Perth Children’s Hospital wastewater recycling system to stay switched off
A wastewater recycling system at Perth Children’s Hospital will not be switched on when the scandal-plagued facility opens next month.
The Sunday Times revealed in February that the $230,000 system had been installed in the hospital’s basement to reuse water from showers to flush toilets.
It was installed sometime in 2014 without the statutory approvals from the Department of Health, which later raised concerns about the risk to human health.
It has now emerged the department only became aware of the scheme in December 2016 after Environmental Health Directorate staff spotted pipework when inspecting the plumbing. Yesterday, Health Minister Roger Cook said the system would remain switched off when PCH finally opens its doors to patients.
“There are no imminent plans to turn the greywater system on, however, a revised greywater plan may be submitted in the future,” he said.
The water scandal was first publicly revealed by The Sunday Times in February after documents that detailed its existence were obtained through freedom of information laws.
The system was installed in PCH sometime in 2014 without DOH approval, a breach of guidelines for using recycled water in WA.
Additional information sought by The Sunday Times also reveals the department was kept in the dark about its installation for about two years until a site inspection on December 23, 2016 confirmed its existence.
“DOH first became aware on 23 December 2016 after Environmental Health Directorate staff identified the pipework when inspecting the plumbing installations to provide advice on the water quality assessments,” a DOH spokesman said.
Shower water from the hospital was to be used for toilets, urinals and bed pan macerators in PCH.
The system, which was integrated into the hospital’s overall plumbing system, now remains dormant indefinitely.
It is the first time a system that blends drinking water with treated wastewater has been fitted inside a hospital, according to emailed advice from DOH’s environmental health director Jim Dodds.
Minutes of the former PCH taskforce in May 2017 exposed a row between top-ranking officials over the risks and benefits of the recycling system.
The minutes said Treasury’s Strategic Projects executive director Richard Mann, a key player in the plagued PCH project, stated Mr Mann “hoped that the system would be approved by DOH as he believed it was a good initiative and low risk”.
But in a letter in June 2016 that formed part of May 2017 briefing note by Mr Dodds, an Environmental Health Directorate manager labelled the system as “high exposure risk level”, based on guidelines for non-potable uses of recycled water in WA.
The manager’s assessment was based on a proposal by the John Holland contractor to install the system, even though DOH was still unaware it had already been installed.
The manager also said the operating and monitoring costs for the system were “well above the cost/benefit” of the proposed reuse water savings.

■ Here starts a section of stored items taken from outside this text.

(** C3 at the sample ports: a channel with [min_length = -1]. *)
Lemma invalid_number_rejected_witness :
  In (PInt (-1)) (numbers_of (channel_call "A" "B" (PInt (-1)) "rectangle"))
  /\ offending (channel_call "A" "B" (PInt (-1)) "rectangle") (PInt (-1))
  /\ exists e,
       run E_unsat (channel_call "A" "B" (PInt (-1)) "rectangle") (unconnected E_unsat)
       = (inl e, unconnected E_unsat)
       /\ (is_ValueError e \/ is_TypeError e).
Proof.
  assert (Hin : In (PInt (-1))
                  (numbers_of (channel_call "A" "B" (PInt (-1)) "rectangle")))
    by (simpl; tauto).
  assert (Hoff : offending (channel_call "A" "B" (PInt (-1)) "rectangle") (PInt (-1)))
    by (left; reflexivity).
  split; [exact Hin | ]. split; [exact Hoff | ].
  destruct (invalid_number_rejected E_unsat
              (channel_call "A" "B" (PInt (-1)) "rectangle")
              (unconnected E_unsat) (PInt (-1)) Hin Hoff) as (e & He & Hkind & _).
  exists e. split; assumption.
Defined.

(** C4 at a port created without bounds. *)
Lemma absent_sentinel_skipped_witness :
  exists d,
    entity_attrs (dg (snd (run E_unsat (port_call "A" "input" absent)
                             (Schematic_init E_unsat chip))))
      (port_call "A" "input" absent) = Some d
    /\ forall key, In (key, PBool false) (bounds_of (port_call "A" "input" absent)) ->
         getitem d key = inr (Lit (PBool false))
         \/ getitem d key = inr (Lit PNone).
Proof.
  apply (proj2 (absent_sentinel_skipped E_unsat)
           (port_call "A" "input" absent) (Schematic_init E_unsat chip)).
  vm_compute. reflexivity.
Defined.

(** C5 at the sample ports: a channel of kind ['rect'], a fragment of
    ['rectangle'] that passes the first test of [channel]. *)
Lemma unsupported_kind_rejected_witness :
  rectangle_only (translation_strats (unconnected E_unsat))
  /\ ~ supported (translation_strats (unconnected E_unsat))
        (channel_call "A" "B" absent "rect")
  /\ exists e,
       run E_unsat (channel_call "A" "B" absent "rect") (unconnected E_unsat)
       = (inl e, unconnected E_unsat).
Proof.
  assert (Hr : rectangle_only (translation_strats (unconnected E_unsat)))
    by exact rules_rectangle_only.
  assert (Hn : ~ supported (translation_strats (unconnected E_unsat))
                   (channel_call "A" "B" absent "rect"))
    by (intros [H _]; discriminate H).
  split; [exact Hr | ]. split; [exact Hn | ].
  exact (proj1 (unsupported_kind_rejected E_unsat
                  (channel_call "A" "B" absent "rect") (unconnected E_unsat) Hr) Hn).
Defined.

(** C6 at the channel of the sample circuit. *)
Lemma variable_names_follow_convention_witness :
  exists d owner,
    entity_attrs (dg (circuit E_unsat)) (channel_call "A" "B" (PFloat (1 # 100)) "rectangle")
    = Some d
    /\ name_of (channel_call "A" "B" (PFloat (1 # 100)) "rectangle") = map PStr owner
    /\ forall a v,
         In (a, Var v) d
         <-> In a (variable_attributes
                     (channel_call "A" "B" (PFloat (1 # 100)) "rectangle"))
             /\ v = String.concat "_" (owner ++ [a]).
Proof.
  apply (variable_names_follow_convention E_unsat
           (channel_call "A" "B" (PFloat (1 # 100)) "rectangle")
           (unconnected E_unsat) (circuit E_unsat)).
  vm_compute. reflexivity.
Defined.

(** C7 as stated fails: the second solve does not start from scratch.
    At the sample circuit the first solve conjoins three constraints and
    the second one these three twice; with a conjunction that keeps its
    operands as they are passed, the second query is not the first. *)
Lemma second_solve_doubles_the_query :
  exprs (snd (solve E_sat false (circuit E_sat)))
  = ["input A"; "chip A"; "chip B"]
  /\ exprs (snd (solve E_sat false (snd (solve E_sat false (circuit E_sat)))))
     = ["input A"; "chip A"; "chip B"; "input A"; "chip A"; "chip B"]
  /\ query E_sat (snd (solve E_sat false (snd (solve E_sat false (circuit E_sat)))))
     <> query E_sat (snd (solve E_sat false (circuit E_sat))).
Proof.
  split; [vm_compute; reflexivity | ]. split; [vm_compute; reflexivity | ].
  intros H. vm_compute in H. discriminate H.
Qed.

Lemma conj_set_fold_keeps (l acc : list string) (c : string) :
  In c acc ->
  In c (fold_left (fun acc c => if existsb (String.eqb c) acc then acc else acc ++ [c])
          l acc).
Proof.
  revert acc. induction l as [ | x l IH ]; intros acc Hin; cbn [fold_left];
    [assumption | ].
  apply IH. destruct (existsb (String.eqb x) acc); [assumption | ].
  apply in_or_app. now left.
Qed.

Lemma conj_set_fold_has (l acc : list string) (c : string) :
  In c l ->
  In c (fold_left (fun acc c => if existsb (String.eqb c) acc then acc else acc ++ [c])
          l acc).
Proof.
  revert acc. induction l as [ | x l IH ]; intros acc Hin; cbn [fold_left];
    [destruct Hin | ].
  destruct Hin as [-> | Hin]; [ | now apply IH].
  apply conj_set_fold_keeps.
  destruct (existsb (String.eqb c) acc) eqn:Hc.
  - apply existsb_exists in Hc. destruct Hc as (y & Hy & Heq).
    apply String.eqb_eq in Heq. now subst y.
  - apply in_or_app. right. now left.
Qed.

(** The conjunction over a set ignores an operand it already has. *)
Lemma conj_set_absorbs : absorbs_repeats Cases.E_set.
Proof.
  intros l c Hin. cbn [logical_and Cases.E_set]. unfold Cases.conj_set.
  rewrite fold_left_app. cbn [fold_left].
  assert (Hc : existsb (String.eqb c)
                 (fold_left (fun acc c => if existsb (String.eqb c) acc then acc
                                          else acc ++ [c]) l []) = true).
  { apply existsb_exists. exists c. split; [ | apply String.eqb_refl].
    now apply conj_set_fold_has. }
  cbn [expr Cases.E_set] in *. now rewrite Hc.
Qed.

A PCH project spokeswoman said there was “no evidence that a conscious decision was made to not comply with the guidelines”.

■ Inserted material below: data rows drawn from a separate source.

(** * Shell-style variable substitution: a model of [lib/index.ts]

    The development follows the source file top to bottom:

    - JavaScript strings, the runtime values an environment can hold or
      inherit, and the value trees that [interpolate] walks;
    - a backtracking matcher for the fragment of regular expressions the
      source uses, and the placeholder expression itself;
    - [String.prototype.replace] with a callback, over a small state and
      error monad (the callback [onMatchPlaceholder] is the state effect;
      [ValueError] and [SyntaxError] are the library's errors, and a
      [TypeError] is what calling a non-function gives);
    - [interpolateString], [interpolate0], [makeInterpolator] and
      [interpolate];
    - the properties of the specification, one theorem each. *)

From Stdlib Require Import Ascii String ZArith Lia DecimalString.
From stdpp Require Import base option list gmap strings.

Local Open Scope list_scope.

(** ** JavaScript strings

    A string is the list of its code units.  Code units are modelled as
    [ascii]; the placeholder expression has no [u] or [i] flag, so it works
    code unit by code unit and [\w] is exactly [[A-Za-z0-9_]]. *)

Abbreviation jsstring := (list ascii).

Definition str (s : string) : jsstring := list_ascii_of_string s.
Arguments str s%_string.

Definition code (c : ascii) : N := N_of_ascii c.

Definition between (lo hi : N) (c : ascii) : bool :=
  (N.leb lo (code c) && N.leb (code c) hi)%bool.

(** [\$] *)
Definition is_dollar (c : ascii) : bool := Ascii.eqb c "$".

(** [\w], that is [[A-Za-z0-9_]] *)
Definition is_word (c : ascii) : bool :=
  (between 65 90 c || between 97 122 c || between 48 57 c || Ascii.eqb c "_")%bool.

(** [[:\-\?]] *)
Definition is_kind_char (c : ascii) : bool :=
  (Ascii.eqb c ":" || Ascii.eqb c "-" || Ascii.eqb c "?")%bool.

(** [[^}]] *)
Definition not_rbrace (c : ascii) : bool := negb (Ascii.eqb c "}").

(** ** A backtracking matcher

    The fragment of regular expressions used by the source: single
    characters and classes, greedy [+] over a class, sequence, alternation,
    greedy [?] and numbered capturing groups (a non-capturing group is
    plain nesting). *)

Module Regex.

Inductive regex : Type :=
| Class (p : ascii → bool)
| PlusClass (p : ascii → bool)
| Seq (r1 r2 : regex)
| Alt (r1 r2 : regex)
| Opt (r : regex)
| Group (i : nat) (r : regex).

Definition Lit (c : ascii) : regex := Class (Ascii.eqb c).

(** The captures of groups 1, 2, ...: position [i - 1] holds the text of
    group [i], [None] standing for [undefined]. *)
Definition captures : Type := list (option jsstring).

Definition set_group (i : nat) (t : jsstring) (c : captures) : captures :=
  <[pred i := Some t]> c.

Section Matcher.
Context {R : Type}.

(** A continuation receives the text matched so far by the expression at
    hand, the rest of the input and the captures; [None] makes the
    matcher backtrack. *)
Definition cont : Type := jsstring → jsstring → captures → option R.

Tender documents published last month show a permanent filtration system would be installed at PCH to replace the temporary filters used to lower the level of lead contamination in the hospital’s drinking water.
Mr Cook, who this week announced that the hospital’s water was now safe to drink, confirmed a phosphate treatment to help reduce lead in the water would continue. He said it was hoped the dosage could be reduced because of the reduction in brass fittings in the plumbing system.
The WA Government previously said the treatment would cost $120,000 over 18 months. Monthly water testing would also continue.